Posts Tagged ‘Rage’

Human Worth – 17th March 2023

Christopher Nosnibor

God Pile is the debut release from Leeds duo Grub Nap, a duo consisting of Dan Barter (Dvne, Joe Pesci) on guitar and ‘back mouth’ and Steve Myles (Cattle, Groak, Thank, Khuda) on drums and ‘front mouth’. As if their joint pedigree isn’t recommendation enough (and having witnessed the majority of the aforementioned acts playing life for myself, I can vouch for that), it’s being released on Human Worth, and the limited run of fifty tapes has gone in advance of the release date.

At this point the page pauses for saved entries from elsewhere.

(** C21. Completing is fenced by the lease. The completion of an attempt counts
    only while that attempt's own lease is on: the job is leased at this very
    attempt, to this owner, under this token, and the lease has not expired.
    Then exactly one result is recorded, with what was reported, and the job
    alone is settled: succeeded, dead after a permanent failure or the tenth
    attempt, due again after its delay otherwise. Reporting the same result
    again answers what was recorded and changes nothing; and a worker whose
    lease has ended, been taken over or never was changes nothing. *)
Theorem completion_fenced now input s db out db' : wf db ->
  completeTypedJobInTransaction now input s db = Ok (out, db') ->
  exists k, co_attempt input = NInt k /\ completion_outcome now input k db db' out /\
  ((forall r lease, r ∈ jobs db -> job_id r = co_jobId input ->
     ~ runs_under (clock_timestamp now) (co_leaseOwner input) (uuid_value (co_leaseToken input)) k r lease) ->
   db' = db).
Proof.
  intros Hwf E. destruct (complete_ok _ _ _ _ _ _ Hwf E) as (k & Ek & _ & Hc & Hid). exists k. split; [done|].
  apply complete_effect in Hc; [|done]. destruct out as [id state []|id]; subst id.
  - destruct Hc as (-> & a & ? & ? & ? & ? & ? & ? & ? & ? & <-). split; [by apply completion_repeats|done].
  - destruct Hc as (r & lease & Hf & Hl & Hh & -> & Hn & ->). apply find_job_ok in Hf as [Hr Hi].
    apply holds_lease_runs in Hh as (lease' & Hu). assert (lease' = lease) as -> by (destruct Hu; congruence).
    split; [by apply settle_outcome_ok|]. intros Hno. by destruct (Hno r lease Hr Hi).
  - destruct Hc as (-> & Hnone & Hn). split; [|done]. constructor; [done..|]. intros r lease Hr Hi Hu.
    enough (holds_lease (clock_timestamp now) (co_leaseOwner input) (uuid_value (co_leaseToken input)) k r = true)
      as Hh by (rewrite Hn in Hh; [done|]; rewrite <- Hi; apply find_unique; [apply Hwf|done]).
    apply holds_lease_runs. by exists lease.
Qed.

(** C22. Claiming takes the first due job and hands out exactly what its row says.
    Nothing is claimed only when every due job is locked by another
    transaction. A claimed job is the first of the due ones, protected
    checkpoint work before the rest; it is leased to the caller for the asked
    time; and the envelope handed out is the one whose canonical bytes, digest
    and columns the row carries. A row that carries no envelope is never handed
    out: its attempt ends in a permanent failure while its lease is on. *)
Theorem claim_exact now later owner rawSeconds s db res db' : wf db ->
  claimTypedJobInTransaction now later owner rawSeconds s db = Ok (res, db') ->
  exists secs, rawSeconds = NInt secs /\ 5 <= secs <= 300 /\ lease_owner_text owner = true /\
    claim_outcome now later owner secs db db' res.
Proof. apply claim_ok. Qed.

(** C33. Enqueueing is idempotent and what is enqueued is what a worker gets. The
    job that is answered carries the parsed envelope, for the organization and
    one of the boards of the request, and a claim of it reads that envelope back
    from its bytes. It is the only job of its organization, type and key; a
    repeated request answers the stored job and changes nothing; and a new job
    is queued, due at the asked time or now, as the only change. So under a key
    that is taken by another envelope no request is answered. *)
Theorem enqueue_exact now input s db out db' : wf db ->
  enqueueRequestJobInTransaction now input s db = Ok (out, db') ->
  exists e r, enqueued now input s db db' out e r /\ claimed_envelope r = Ok e /\
    forall q, q ∈ jobs db' -> jb_organization (job q) = organizationId e ->
      jb_type (job q) = js (job_type_text (jobType e)) -> jb_idempotencyKey (job q) = pg_text (en_idempotencyKey input) ->
      q = r.
Proof.
  intros Hwf E. destruct (enqueue_ok _ _ _ _ _ _ Hwf E) as (e & r & He). exists e, r. split; [done|].
  pose proof (proj1 (eq_carries _ _ _ _ _ _ _ _ He)) as Hc. split; [by apply claimed_envelope_ok|].
  intros q Hq Ho Ht Hk. apply carries_row in Hc as (Ro & _ & Rt & _).
  pose proof (eq_key _ _ _ _ _ _ _ _ He) as Rk. pose proof (eq_stored _ _ _ _ _ _ _ _ He) as [Hr _].
  pose proof (wf_keys _ (eq_wf _ _ _ _ _ _ _ _ He)) as Hd.
  apply list_elem_of_lookup in Hq as [i Hi], Hr as [j Hj].
  assert (i = j) as ->; [|congruence].
  apply (NoDup_lookup (map job_key (jobs db')) i j (job_key r) Hd).
  - rewrite list_lookup_fmap, Hi. cbn. unfold job_key. congruence.
  - by rewrite list_lookup_fmap, Hj.
Qed.
End properties.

And being Human Worth, 10% of all proceeds are being donated to charity, in this instance Leeds Mind, promoting positive mental health and wellbeing and providing help and support to those who need it most.

Now, I’ve mentioned this variously before, but for mental health and wellbeing, music can be – and certainly is for me – an immense help, and it’s the gnarlier, noiser stuff I often find provides the greatest comfort, especially in a live setting. It’s all about the escape, the release, the catharsis of raw emotions pitched against raging noise.

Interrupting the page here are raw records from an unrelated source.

(** A request that was answered before is answered from its record. *)
Record recalled (op : VoteOperation) (context : ActiveRequestContext) (key sha id response : jsstr) s db : Prop := {
  re_key : pg_takes key = true;
  re_record : exists r type, r ∈ idempotency_records (rest db) /\ im_actor r = ac_memberId context /\
    im_client r = ac_clientId context /\ im_operation r = operation_text op /\ im_key r = pg_text key /\
    scoped db s (im_organization r) None = true /\ im_requestSha256 r = sha /\ im_state r = idem_succeeded /\
    im_response r = Some (type, id, response)
}.

Lemma recalled_ok op context key sha s db row db' id response :
  readIdempotency (ac_memberId context) (ac_clientId context) op key s db = Ok (row, db') ->
  checkedReplay row sha = Ok (Some (id, response)) -> db' = db /\ recalled op context key sha id response s db.
Proof.
  intros (-> & Hk & Hr)%read_idempotency_ok E. split; [done|]. destruct row as [r|]; [|done]. symmetry in Hr.
  apply List.find_some in Hr as [Hin Hr]. unfold checkedReplay in E. inv_ok.
  destruct (im_state r) eqn:Es; try done. destruct (im_response r) as [[[type i] d]|] eqn:Er; [|done]. injection E as <- <-.
  boolify. match goal with Hs : safeHashEqual _ _ = true |- _ => apply safeHashEqual_true in Hs as [_ Hs] end.
  split; [done|]. exists r, type. rewrite list_elem_of_In. split_and!; try done.
Qed.

Lemma not_recalled_ok op context key sha s db row db' :
  readIdempotency (ac_memberId context) (ac_clientId context) op key s db = Ok (row, db') ->
  checkedReplay row sha = Ok None -> db' = db /\
  forall r, r ∈ idempotency_records (rest db) -> im_actor r = ac_memberId context -> im_client r = ac_clientId context ->
     im_operation r = operation_text op -> im_key r = pg_text key -> scoped db s (im_organization r) None = false.
Proof.
  intros (-> & Hk & Hr)%read_idempotency_ok E. split; [done|]. destruct row as [q|].
  { unfold checkedReplay in E. inv_ok. destruct (im_state q); try done. by destruct (im_response q) as [[[? ?] ?]|]. }
  intros r Hin%list_elem_of_In Q1 Q2 Q3 Q4. symmetry in Hr. eapply List.find_none in Hr; [|exact Hin]. cbv beta in Hr.
  rewrite !bool_decide_eq_true_2 in Hr by done. done.
Qed.

Lemma records_finished db s id response clock rows r :
  id ∉ map im_id rows -> im_id r = id -> im_state r = in_progress -> scoped db s (im_organization r) None = true ->
  map (fun q => if unfinished db s id q then finished_record response clock q else q) (rows ++ [r])
  = rows ++ [finished_record response clock r].
Proof.
  intros Hn Hi Hp Hs. rewrite map_app. f_equal.
  - rewrite <- (map_id rows) at 2. apply map_ext_in. intros q Hq. unfold unfinished.
    rewrite bool_decide_eq_false_2; [done|]. intros E. apply Hn. rewrite <- E. by apply list_elem_of_fmap_2, list_elem_of_In.
  - cbn. unfold unfinished. by rewrite Hs, !bool_decide_eq_true_2.
Qed.

(** Every elector among [ids] with a seat on the board is a participant. *)
Lemma lock_participants_cover org board vote ids s db l db' e m state :
  lockParticipants org board vote ids s db = Ok (l, db') ->
  e ∈ vote_electorate (rest db) -> el_organization e = org -> el_board e = board -> el_vote e = vote ->
  scoped db s org (Some board) = true -> el_member e ∈ ids ->
  m ∈ board_memberships (rest db) -> ms_organization m = org -> ms_board m = board -> ms_member m = el_member e ->
  (org, el_member e, state) ∈ member_states (rest db) ->
  exists p, p ∈ l /\ pt_member p = el_member e.
Proof.
  unfold lockParticipants, boardagent_lock_board_members. intros E. inv_tx.
  intros He Eo Eb Ev Hs Hi Hm Mo Mb Mm Hst.
  assert (el_member e ∈ toSorted cmp_units (set_of ids)) as Hi' by (rewrite toSorted_perm; by apply set_of_spec).
  set (row := (m, membership_active db (transaction_timestamp s) m state)).
  set (p := MkParticipant (ms_member row.1) (el_votingWeight e)
              (row.2 && bool_decide (ms_seatRole row.1 = js "voting_member") && (0 <? ms_votingWeight row.1))).
  exists p. split; [|done]. apply list_elem_of_In, in_flat_map. exists row. split.
  - apply list_elem_of_In. rewrite toSorted_perm. apply list_elem_of_In, in_flat_map. exists m. split.
    + apply List.filter_In. rewrite <- list_elem_of_In, !bool_decide_eq_true_2; try done. by rewrite Mm.
    + apply in_map_iff. exists (org, el_member e, state). split; [done|]. apply List.filter_In.
      rewrite <- list_elem_of_In. cbn [fst snd]. by rewrite !bool_decide_eq_true_2.
  - apply in_map_iff. exists e. split; [done|]. apply List.filter_In. rewrite <- list_elem_of_In. cbn [fst snd row].
    rewrite Eo, Eb, Ev, Hs, !bool_decide_eq_true_2; done.
Qed.

(** Those of [members] who sit on the board and are in the electorate have
    ready seats. *)
Definition seats_ready s db (org board vote : jsstr) (members : list jsstr) : Prop :=
  forall e m state, e ∈ vote_electorate (rest db) -> el_organization e = org -> el_board e = board -> el_vote e = vote ->
    scoped db s org (Some board) = true -> el_member e ∈ members ->
    m ∈ board_memberships (rest db) -> ms_organization m = org -> ms_board m = board -> ms_member m = el_member e ->
    (org, el_member e, state) ∈ member_states (rest db) -> exists weight, seated s db org board vote (el_member e) weight.

Lemma participants_ready org board vote ids s db l db' : lockParticipants org board vote ids s db = Ok (l, db') ->
  existsb (fun p => negb (pt_ready p)) l = false ->
  db' = db /\ (forall p, p ∈ l -> seated s db org board vote (pt_member p) (pt_votingWeight p)) /\
  seats_ready s db org board vote ids.
Proof.
  intros E Hr. assert (forall p, p ∈ l -> pt_ready p = true) as Hready.
  { intros p Hp%list_elem_of_In. destruct (pt_ready p) eqn:Ep; [done|]. exfalso.
    assert (existsb (fun p => negb (pt_ready p)) l = true) by (apply existsb_exists; exists p; by rewrite Ep). congruence. }
  destruct (lock_participants_ok _ _ _ _ _ _ _ _ E) as [-> Hl]. split; [done|].
  assert (forall p, p ∈ l -> seated s db org board vote (pt_member p) (pt_votingWeight p)) as Hs by auto.
  split; [done|]. intros e m state He Eo Eb Ev Hsc Hi Hm Mo Mb Mm Hst.
  destruct (lock_participants_cover _ _ _ _ _ _ _ _ _ _ _ E He Eo Eb Ev Hsc Hi Hm Mo Mb Mm Hst) as (p & Hp & <-).
  exists (pt_votingWeight p). by apply Hs.
Qed.

(** ** Transactions *)

(** The part of a request that all three share: the caller, and the vote. *)
Record asked s db (organization vote : jsstr) (scope : string) (context : ActiveRequestContext) (root : VoteRoot)
    (v : VoteRow) (p : PackageRow) (r : RuleRow) : Prop := {
  as_context : readRequestContext s = Ok context;
  as_organization : ac_organizationId context = organization /\ vr_organization root = organization;
  as_root : rooted s db vote scope root v p r
}.
(** A grant stays sound, and live grants stay unchained. *)
Lemma grants_kept t t' : tables_kept t t' -> proxy_grants t' = proxy_grants t ->
  proxy_revocations t' = proxy_revocations t -> grants_ok t -> grants_ok t'.
Proof.
  intros K Eg Er [A B C D E]. split; unfold live in *; rewrite ?Eg, ?Er; try done.
  intros g Hg. destruct (C g Hg) as (C1 & C2 & C3 & C4).
  split_and!; [done|by eapply elector_kept..|by eapply hosted_kept].
Qed.

Lemma keyed_once {A B} (key : A -> B) (l : list A) x y : NoDup (map key l) -> x ∈ l -> y ∈ l -> key x = key y -> x = y.
Proof.
  intros Hd (i & Hi)%list_elem_of_lookup (j & Hj)%list_elem_of_lookup E.
  assert (i = j) as ->; [|congruence]. eapply (NoDup_lookup (map key l)); [done|..];
    rewrite list_lookup_fmap, ?Hi, ?Hj; cbn; by rewrite ?E.
Qed.

Lemma keyed_snoc {A B} (key : A -> B) (l : list A) x : NoDup (map key l) -> (forall y, y ∈ l -> key y <> key x) ->
  NoDup (map key (l ++ [x])).
Proof.
  intros Hd Hx. rewrite map_app. apply NoDup_app. split_and!; [done| |apply NoDup_singleton].
  intros k (y & -> & Hy)%list_elem_of_fmap Hk%list_elem_of_singleton. by eapply Hx.
Qed.

(** *** Casting *)

Lemma effective_spec t b : effective t b = true <-> forall d, d ∈ ballot_dispositions t -> bd_prior d <> bl_id b.
Proof.
  unfold effective. rewrite negb_true_iff. split.
  - intros E d Hd. pose proof (existsb_none _ _ d E Hd) as Hn. by apply bool_decide_eq_false in Hn.
  - intros Hd. destruct (existsb _ _) eqn:E; [|done]. apply existsb_exists in E as (d & Hin%list_elem_of_In & Hb).
    apply bool_decide_eq_true in Hb. by destruct (Hd d Hin).
Qed.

And Barter and Myles, who, according to the band bio ‘first played together in a hardcore band in their late teens and have teamed back up to churn out sludgecore for folks with short attention spans and no interest in wizards or flag waving’ definitely bring the noise, and the describe God Pile as ‘a golden brown, 15 minute, crumbly, introspective riff lattice. Snappy(ish) songs about greed, crippling anxiety, suburban nuclear mishaps and flagellant rozzers. 6 knuckle dragging clods of down tuned insolent rage.’

The longest of the six songs on here is three minutes and eighteen seconds long: the rest are all between a minute and two-and-a-half minutes long.

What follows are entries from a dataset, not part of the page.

(* ===== verification/CloseTally.v ===== *)
(** * The tally of a vote that is closed

    The evidence that lib/db/src/transactions/vote-close.ts reads of a vote
    (boardagent_vote_close_evidence of migration 0023, the columns of the tally)
    and the part of its [buildClosePayload] that checks the ballots against it
    and tallies them; and that the ballots of any history can be tallied. *)

From stdpp Require Import base numbers sorting strings list relations.
From Stdlib Require Import Lia.
From S2P Require Import Prelude JsString Encoding JsNumber Json JsonParse JsonCanon Schemas.
From S2P Require Import StateMachines ValueObjects Decode VotingConsent KeyLifecycle AuditEvent Request Database AuditAppend.
From S2P Require Import StagedAction StagedMoves Voting.
From S2P Require Import Ballots BallotEffects BallotHistory.

Local Open Scope Z_scope.

(** ** The evidence *)

Record CloseEvidence := MkEvidence {
  ce_electorate : list ElectorRow;
  ce_exclusions : list ExclusionRow;
  ce_proxies : list GrantRow;
  (** each with whether it was disposed of *)
  ce_ballots : list (BallotRow * bool)
}.

Definition integrity_failure (msg : string) : exn := VoteCloseTransactionError "vote_close_integrity_failure" msg.

(** [order by member_id, version] *)
Definition cmp_exclusion (a b : ExclusionRow) : Z :=
  let c := cmp_units (ex_member a) (ex_member b) in if c =? 0 then ex_version a - ex_version b else c.

(** [order by principal_member_id, cast_at, id] *)
Definition cmp_ballot (a b : BallotRow * bool) : Z :=
  let c := cmp_units (bl_principal a.1) (bl_principal b.1) in
  if c =? 0
  then if bl_castAt a.1 - bl_castAt b.1 =? 0 then cmp_units (bl_id a.1) (bl_id b.1) else bl_castAt a.1 - bl_castAt b.1
  else c.

Section evidence.
Context `{Platform} {X : Type}.
Implicit Types t : VoteTables X.

Definition boardagent_vote_close_evidence t (vote : jsstr) : CloseEvidence :=
  MkEvidence
    (toSorted (fun a b => cmp_units (el_member a) (el_member b))
       (List.filter (fun e => bool_decide (el_vote e = vote)) (vote_electorate t)))
    (toSorted cmp_exclusion (List.filter (fun e => bool_decide (ex_vote e = vote)) (vote_exclusions t)))
    (toSorted (fun a b => cmp_units (pg_id a) (pg_id b))
       (List.filter (fun g => bool_decide (pg_vote g = vote)) (proxy_grants t)))
    (toSorted cmp_ballot
       (map (fun b => (b, negb (effective t b))) (List.filter (fun b => bool_decide (bl_vote b = vote)) (ballots t)))).

(** ** [buildClosePayload] *)

Definition latest_exclusion (evidence : CloseEvidence) : list (jsstr * ExclusionRow) :=
  map_of (map (fun e => (ex_member e, e)) (ce_exclusions evidence)).

Definition close_seats (evidence : CloseEvidence) : list ElectorSeat :=
  map (fun e => MkSeat (el_member e) voting_member (el_votingWeight e) true
                  match map_get (latest_exclusion evidence) (el_member e) with Some x => ex_excluded x | None => false end
                  (el_isChair e)) (ce_electorate evidence).

(** The statement and its digest. *)
Definition check_statement (b : BallotRow) : result unit :=
  throw_if (negb (eqb (is_null (bl_statement b)) (is_null (bl_statementSha256 b))))
    (integrity_failure "ballot statement evidence is incomplete") ≫= fun _ =>
  match bl_statement b, bl_statementSha256 b with
  | Some text, Some digest =>
      canonical ← canonicalText text;
      throw_if (negb (safeHashEqual (sha256Hex canonical) digest))
        (integrity_failure "ballot statement does not match its persisted hash")
  | _, _ => Ok tt
  end.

They pack a lot of action and a lot of noise into those short spans. The guitars are so thick and gritty the riffs churn your guts, so you don’t miss the bass, and Myles’ hard-hitting drumming is dynamic and varied, with shifts in both volume and tempo keeping the songs moving well, and the Raw-throated vocals are absolutely brutal. There’s a late 80s / early 90s feel to their brand of dingy noise, landing somewhere between early Head of David and Fudge Tunnel, then going full grind on the minute–long ‘The Daily Phet’.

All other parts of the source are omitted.